You owe capital gains tax only on the gain above the exclusion. A couple with a $700,000 gain excludes $500,000 and pays long-term tax on the remaining $200,000 - at 15% or 20% depending on income, plus the 3.8% NIIT if their income is high, plus any state tax.

Two groups commonly owe: long-time owners in hot markets whose gain exceeds the cap, and owners of second homes or rentals (no exclusion). Rentals also face depreciation recapture at up to 25% - see collectibles and Section 1250.

Lower your taxable gain

Your gain is sale price minus cost basis - and basis includes capital improvements (a new roof, an addition, a renovation). Keeping receipts can shave tens of thousands off a taxable gain. More on the math in how to calculate capital gains tax and the home-sale page.

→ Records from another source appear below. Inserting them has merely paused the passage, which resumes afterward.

(** The partial index in a byte *)
Lemma part_index d i : d ∈ [1; 2; 4]%nat ->
  let m := if Z.of_nat d =? 1 then 7 else if Z.of_nat d =? 2 then 3 else 1 in
  m = Z.of_nat (8 / d) - 1 /\ Z.of_nat i .& m = Z.of_nat (i mod (8 / d)) /\ (d * (8 / d) = 8)%nat /\ (0 < d)%nat.
Proof.
  intros [->|[->|[->|[]%not_elem_of_nil]%elem_of_cons]%elem_of_cons]%elem_of_cons; cbn zeta; (split; [done|]); (split; [|split; [done|lia]]).
  - apply (land_ones_nat i 3).
  - apply (land_ones_nat i 2).
  - apply (land_ones_nat i 1).
Qed.

Lemma bits_around (out : bytes) q x n : out !! q = Some x -> (n <= 8)%nat -> take (8 * q + n) (line_bits out) = line_bits (take q out) ++ take n (mbits 8 x).
Proof.
  intros Hx Hn. pose proof (lookup_lt_Some _ _ _ Hx). rewrite <- (take_drop_middle out q x Hx) at 1. rewrite line_bits_app, line_bits_cons.
  rewrite take_app, length_line_bits, length_take, Nat.min_l by lia. rewrite take_ge by (rewrite length_line_bits, length_take; lia). f_equal.
  replace (8 * q + n - 8 * q)%nat with n by lia. by rewrite take_app_le by (rewrite length_mbits; lia).
Qed.

Lemma div_mod_8 q r : (r < 8)%nat -> ((8 * q + r) mod 8 = r /\ (8 * q + r) / 8 = q)%nat.
Proof. intros Hr. split; symmetry; [by apply (Nat.mod_unique _ 8 q)|by apply (Nat.div_unique _ 8 q r)]. Qed.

General information, not tax advice. Verify with the IRS or a tax professional.

Frequently asked questions

How much can I make on a home sale tax-free?

Up to $250,000 of gain if single, or $500,000 if married filing jointly, provided you owned and used the home as your main home for at least 2 of the 5 years before the sale. Gain above that is taxed at long-term capital gains rates.

Do I pay capital gains tax on a second home?

Yes. The Section 121 exclusion only covers your main home. Gains on a second home or vacation home are fully taxable at long-term capital gains rates, with no exclusion.

What is depreciation recapture on a rental?

When you sell a rental you depreciated, the gain attributable to past depreciation is 'unrecaptured Section 1250 gain,' taxed at up to 25% federally - separate from, and on top of, the normal long-term rates on the rest of the gain.